VSU has been fortunate to have passionate professors who really do show that they love what they do. Notably, Dr. Mark Grozsos, an online professor here at Valdosta State University, has been gracious enough to inform us on about the positive experience he had teaching online this summer.
Mark Groszos grew up in Naperville, IL, near Chicago, but lived in Tallahassee, FL for 35 years. His undergraduate degree was from Eastern Illinois University where he obtained a Bachelors in Science in Technology. He then went on to further his education at Florida State University where he gained his PhD in Geology. After some years he then came to create an online version of our regular geologic hazards class (Our Hazardous Earth), where he manages about 40 students per semester. The reason he stands out to our department here at VSU is because he has demonstrated effective strategies and techniques that actively engage his students in the learning process.
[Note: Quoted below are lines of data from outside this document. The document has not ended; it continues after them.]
Definition parseCSVRow (row : Row) (sourceYearType : SourceYearType)
  : InventoryRowRaw.t :=
  let country := toUpperCase (parseString (row !! "Country")) in
  {| InventoryRowRaw.period := parseString (row !! "period");
     InventoryRowRaw.country := country;
     InventoryRowRaw.exRate := parseNumber (row !! "Ex-rate");
     InventoryRowRaw.itemCode := parseString (row !! "ITEM CODE");
     InventoryRowRaw.itemDesc1 := parseString (row !! "ITEM DESC1");
     InventoryRowRaw.itemDesc2 :=
       (let d := parseString (row !! "ITEM DESC2") in
        if JS.truthy d then Some d else None);
     InventoryRowRaw.storeCode := parseString (row !! "STORE");
     InventoryRowRaw.storeName := parseString (row !! "STORE NAME");
     InventoryRowRaw.salesDiv := parseString (row !! "SALES DIV");
     InventoryRowRaw.season := parseString (row !! "SEASON");
     InventoryRowRaw.brand := parseString (row !! "BRAND");
     InventoryRowRaw.brandName := parseString (row !! "BRAND NAME");
     InventoryRowRaw.category := parseString (row !! "CATEGORY");
     InventoryRowRaw.categoryName := parseString (row !! "CATEGORY NAME");
     InventoryRowRaw.subcategory := parseString (row !! "SUBCATEGORY");
     InventoryRowRaw.subcategoryName := parseString (row !! "SUBCATEGORY NAME");
     InventoryRowRaw.salesQty := parseNumber (row !! "Sales (Qty)");
     InventoryRowRaw.acSalesQty := parseNumber (row !! "AC Sales (Qty)");
     InventoryRowRaw.stockQty := parseNumber (row !! "Stock (Qty)");
     InventoryRowRaw.netAcPC := parseNumber (row !! "Net AcP.C");
     InventoryRowRaw.netAcPP := parseNumber (row !! "Net AcP.P");
     InventoryRowRaw.acSalesCost :=
       parseNumber
         (orElse (row !! ("AC Sales" ++ String JS.LF "(Cost)"))
            (orElse (row !! "AC Sales (Cost)")
               (row !! ("AC Sales" ++ String JS.CR (String JS.LF "(Cost)")))));
     InventoryRowRaw.acSalesNetAmount :=
       parseNumber
         (orElse (row !! ("AC Sales" ++ String JS.LF "(Net Amount)"))
            (orElse (row !! "AC Sales (Net Amount)")
               (row !! ("AC Sales" ++ String JS.CR (String JS.LF "(Net Amount)")))));
     InventoryRowRaw.acSalesGross :=
       parseNumber
         (orElse (row !! ("AC Sales" ++ String JS.LF "(Gross Sales)"))
            (orElse (row !! "AC Sales (Gross Sales)")
               (row !! ("AC Sales" ++ String JS.CR (String JS.LF "(Gross Sales)")))));
     InventoryRowRaw.grossSalesMonth := parseNumber (row !! "Gross Sales ($)");
     InventoryRowRaw.netSalesMonth := parseNumber (row !! "Net Sales ($)");
     InventoryRowRaw.cogsMonth := parseNumber (row !! "COGS ($)");
     InventoryRowRaw.stockCost := parseNumber (row !! "Stock Cost ($)");
     InventoryRowRaw.stockPriceTag := parseNumber (row !! "Stock Price ($)");
     InventoryRowRaw.sourceYearType := sourceYearType |}.

(** The body of one turn of a decoding loop: decode, classify against
    [fwYear], normalize.  None of the three steps throws, so the [catch]
    branch of the loop is never taken. *)
Definition normalizeRow (sourceYearType : SourceYearType) (fwYear : Z) (row : Row)
  : InventoryRow.t :=
  let raw := parseCSVRow row sourceYearType in
  let seasonInfo := parseSeason (Some (InventoryRowRaw.season raw)) fwYear in
  applyFxNormalization raw seasonInfo.

(** [loadCSVFile]: [None] is the rejected promise. *)
Definition loadCSVFile (filePath : string) : option string :=
  match fetch filePath with
  | Some response => if negb (ok response) then None else Some (text response)
  | None => None
  end.

Definition loadAndNormalizeData (pyFilePath cyFilePath : string) (currentFwYear : Z)
  : option (list InventoryRow.t) :=
  match loadCSVFile pyFilePath, loadCSVFile cyFilePath with
  | Some pyCsv, Some cyCsv =>
      let pyRows := parseCSV pyCsv in
      let cyRows := parseCSV cyCsv in
      let allRows := [] in
      let allRows := foldl (fun acc row => push acc (normalizeRow PY currentFwYear row))
                       allRows pyRows in
      let allRows := foldl (fun acc row => push acc (normalizeRow CY currentFwYear row))
                       allRows cyRows in
      Some allRows
  | _, _ => None
  end.

(** The inventory part of [loadData] in [OffSeasonInventoryDashboard]: the
    rows handed to [setData], or [None] when a fetch fails and the error
    state is set instead. *)
Definition loadData (props : Props) : option (list InventoryRow.t) :=
  let decode (pyRows cyRows : list Row) : list InventoryRow.t :=
    let allRows := [] in
    let allRows := foldl (fun acc row => push acc (normalizeRow PY 24 row)) allRows pyRows in
    let allRows := foldl (fun acc row => push acc (normalizeRow CY 25 row)) allRows cyRows in
    allRows in
  match pyRowsRaw props, cyRowsRaw props with
  | Some py, Some cy => Some (decode py cy)
  | _, _ =>
      match pyFilePath props, cyFilePath props with
      | Some pyPath, Some cyPath =>
          if JS.truthy pyPath && JS.truthy cyPath then
            match fetch pyPath, fetch cyPath with
            | Some pyResponse, Some cyResponse =>
                Some (decode (parseCSV (text pyResponse)) (parseCSV (text cyResponse)))
            | _, _ => None
            end
          else Some []
      | _, _ => Some []
      end
  end.

Definition parseGraphCSVRow (row : Row) : GraphDataRowRaw.t :=
  {| GraphDataRowRaw.Period := parseString (row !! "Period");
     GraphDataRowRaw.Year := parseString (row !! "Year");
     GraphDataRowRaw.Season_Code := parseString (row !! "Season_Code");
     GraphDataRowRaw.Gross_Sales := parseNumber (row !! "Gross_Sales");
     GraphDataRowRaw.Net_Sales := parseNumber (row !! "Net_Sales");
     GraphDataRowRaw.Stock_Price := parseNumber (row !! "Stock_Price");
     GraphDataRowRaw.Stock_Cost := parseNumber (row !! "Stock_Cost");
     GraphDataRowRaw.Country := toUpperCase (parseString (row !! "Country")) |}.

Definition parseGraphCSV (csvText : string) : list GraphDataRow.t :=
  foldl (fun graphData row => push graphData (normalizeGraphDataRow (parseGraphCSVRow row)))
    [] (parseCSV csvText).

End Pipeline.

(** An upper-casing of the ASCII letters, to run the pipeline on examples. *)
Definition upperAscii (s : string) : string :=
  string_of_list_ascii
    (map (fun c => let n := nat_of_ascii c in
                   if (97 <=? n)%nat && (n <=? 122)%nat then ascii_of_nat (n - 32) else c)
       (list_ascii_of_string s)).


(** ** The season classifier as the specification words it

    Section 4.3 of the specification, read on the code string as it is
    given: the last character is the type discriminator, the characters
    before it are the year part, and the bucket has four cases on
    [diff = currentFiscalYear - year].  An empty year part has no digit to
    parse and gives a null year. *)

Module Spec.

Fixpoint lastChar (code : string) : option ascii :=
  match code with
  | String c EmptyString => Some c
  | String _ r => lastChar r
  | EmptyString => None
  end.

Fixpoint leading (code : string) : string :=
  match code with
  | String _ EmptyString => EmptyString
  | String c r => String c (leading r)
  | EmptyString => EmptyString
  end.

Definition entirelyDigits (s : string) : bool :=
  match list_ascii_of_string s with
  | [] => false
  | cs => forallb JS.isDigit cs
  end.

Definition decimalValue (s : string) : Z :=
  fold_left (fun acc c => 10 * acc + JS.digitValue c) (list_ascii_of_string s) 0.

Definition typeOf (code : string) : SeasonType :=
  match lastChar code with
  | Some "F"%char => FW
  | Some "S"%char => S_
  | Some "N"%char => ACC
  | _ => OTHER
  end.

Definition yearOf (code : string) : option Z :=
  if entirelyDigits (leading code) then Some (decimalValue (leading code)) else None.

Definition bucketOf (ty : SeasonType) (year : option Z) (currentFiscalYear : Z)
  : YearBucket :=
  match ty, year with
  | FW, Some year =>
      let diff := currentFiscalYear - year in
      if diff <=? 0 then InSeason
      else if diff =? 1 then Y1
      else if diff =? 2 then Y2
      else if 3 <=? diff then Y3Plus
      else InSeason
  | _, _ => InSeason
  end.


End Spec.

(** The three classification fields of a [SeasonInfo]. *)
Definition classification (info : SeasonInfo) : SeasonType * option Z * YearBucket :=
  (seasonType info, seasonYear info, yearBucket info).



(** The tokens of a data line. *)
Definition tokens (l : string) : list string := parseCSVLine (JS.trim l).

(** ** Sample inputs *)

(** A decoded record with the given country, season code and monthly gross
    and net sales; the other columns are absent. *)
Definition sampleRow (country season gross net : string) : Row :=
  <["Country" := country]> (<["SEASON" := season]>
    (<["Gross Sales ($)" := gross]> (<["Net Sales ($)" := net]> ∅))).

Definition sampleRaw (country season gross net : string) (src : SourceYearType)
  : InventoryRowRaw.t :=
  parseCSVRow upperAscii (sampleRow country season gross net) src.

(** The prior-year and current-year files of the end-to-end example of the
    specification, served under two paths. *)
Definition pyCsvText : string :=
  "SEASON,Country,Gross Sales ($),Net Sales ($)" ++ String JS.LF "24F,HK,1000,900".

Definition cyCsvText : string :=
  "SEASON,Country,Gross Sales ($),Net Sales ($)" ++ String JS.LF "24F,HK,1100,950".

Definition sampleFetch (path : string) : option Response :=
  if String.eqb path "/py.csv" then Some {| ok := true; text := pyCsvText |}
  else if String.eqb path "/cy.csv" then Some {| ok := true; text := cyCsvText |}
  else None.

(** Every code unit below 256. *)
Definition allAscii : list ascii := map ascii_of_nat (seq 0 256).

(** The characters that can start a numeric literal of [parseFloat]. *)
Definition numericStart (c : ascii) : bool :=
  JS.isDigit c ||
  match c with "+"%char | "-"%char | "."%char | "I"%char => true | _ => false end.

(** The characters [parseNumber] deletes before it parses. *)
Definition stripped (c : ascii) : bool := Ascii.eqb ","%char c || JS.isWhiteSpace c.

(** What the off-season report sees of a normalized row. *)
Definition summary (r : InventoryRow.t) : SourceYearType * YearBucket * bool :=
  (InventoryRow.sourceYearType r, yearBucket (InventoryRow.seasonInfo r), isOffSeasonFW r).

Definition parses24 (s : string) : bool :=
  match JS.parseInt s with Some 24 => true | _ => false end.

(** ** utils.ts: the season-target decoder *)

Module TargetDataRowRaw.
Record t := mk {
  PERIOD : string;
  SEASON_NAME : string;
  SEASON : string;
  CATEGORY : string;
  AMOUNT : float;
}.
End TargetDataRowRaw.

Module TargetDataRow.
Record t := mk {
  period : string;
  seasonName : string;
  season : string;
  category : string;
  amount : float;
  seasonInfo : SeasonInfo;
}.
End TargetDataRow.

#[export] Instance TargetDataRow_has : HasSeasonInfo TargetDataRow.t :=
  TargetDataRow.seasonInfo.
The subjects Dr. Groszos covers in class are universally popular. He has his students participate in online discussions of current hazards events like earthquakes and tsunamis around the glob as they occur. These discussions range from technical aspects like magnitude and intensity to more emotional issues like casualties and damage.
“Additionally, I’ve found that most students come into this class with a good base-level understanding of the subject. Almost everyone watches a natural disaster documentary now and then. What this class adds is an understanding of why these events happen and to a lesser degree what the risk is for these events in any specific area. I also focus on topics like how to prepare for a hazard event and what to do if one happens.”
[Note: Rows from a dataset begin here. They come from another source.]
(* ===== verification/_CoqProject ===== *)
-Q . S2P
Prelude.v
Heap.v
Fifo.v
Socket.v
Ring.v
Sys.v
Logger.v
Crc.v
Protocol.v
RateLimit.v
Queue.v
Client.v
Server.v
Handlers.v
Number.v
Cjson.v
CjsonPrint.v
CjsonParse.v
CjsonRoundtrip.v
CjsonOpts.v
CjsonMin.v
CjsonHeap.v
CjsonList.v
CjsonEdit.v
CjsonTree.v
CjsonArray.v
CjsonValue.v
CjsonDup.v
CjsonObject.v
CjsonBuild.v
CjsonCmp.v
CjsonSample.v
Json.v
Worker.v
Framing.v
Gatewayd.v
DaemonInv.v
DaemonIo.v
DaemonSess.v
DaemonWorkers.v
DaemonSafe.v
DaemonMain.v
Posix.v
PosixRing.v
PosixQueue.v
PosixObj.v
SysV.v
SysVHub.v
SysVWriter.v
SysVStart.v
Cli.v
CliIo.v
CliMain.v
Config.v
ConfigSafe.v
Sigd.v
SigdInv.v
Notify.v
Watch.v
GwClient.v
GwClientIo.v
GwClientE2e.v
GwClientLaw.v
GwSetup.v
GwMain.v
GwMainInv.v
GwMainSafe.v
GwMainRun.v
Pipeline.v
PipelineInv.v
Launch.v
Supervisor.v
SupervisorInv.v
HubCtl.v
HubCtlInv.v
PosixCtl.v
PosixCtlInv.v
PosixMon.v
He also has his students watch documentaries on various natural hazards and then write “movie reviews” about the documentary.
“I try to get the students to notice things like technical errors and efforts by the director to sensationalize the event. Some of the reviews are just flat out excellent.”
“Have you talked with your professor yet?” is a favorite question academic advisors ask their students. More often than not, students tell their advisors that they have not engaged their online teachers in meaningful conversations outside the “online-classroom”. They say that with being an online student, the relationship between student and professor is usually a little bit more challenging as the lessons are not face-to-face. This is a tough one for most online professors, but Dr. Groszos has this sense of connection with his online students that lets them feel like they belong at the institution. “I do this course as a three-week long class usually during Maymester so it makes the course pace is very fast with assignments due every day. I develop relationships with as many of my students as I can that are willing.”
His students have made his experience here a positive one he says, “I think most of my students make a sincere effort to do well in the class. As a result, my interaction with my students is generally very positive.”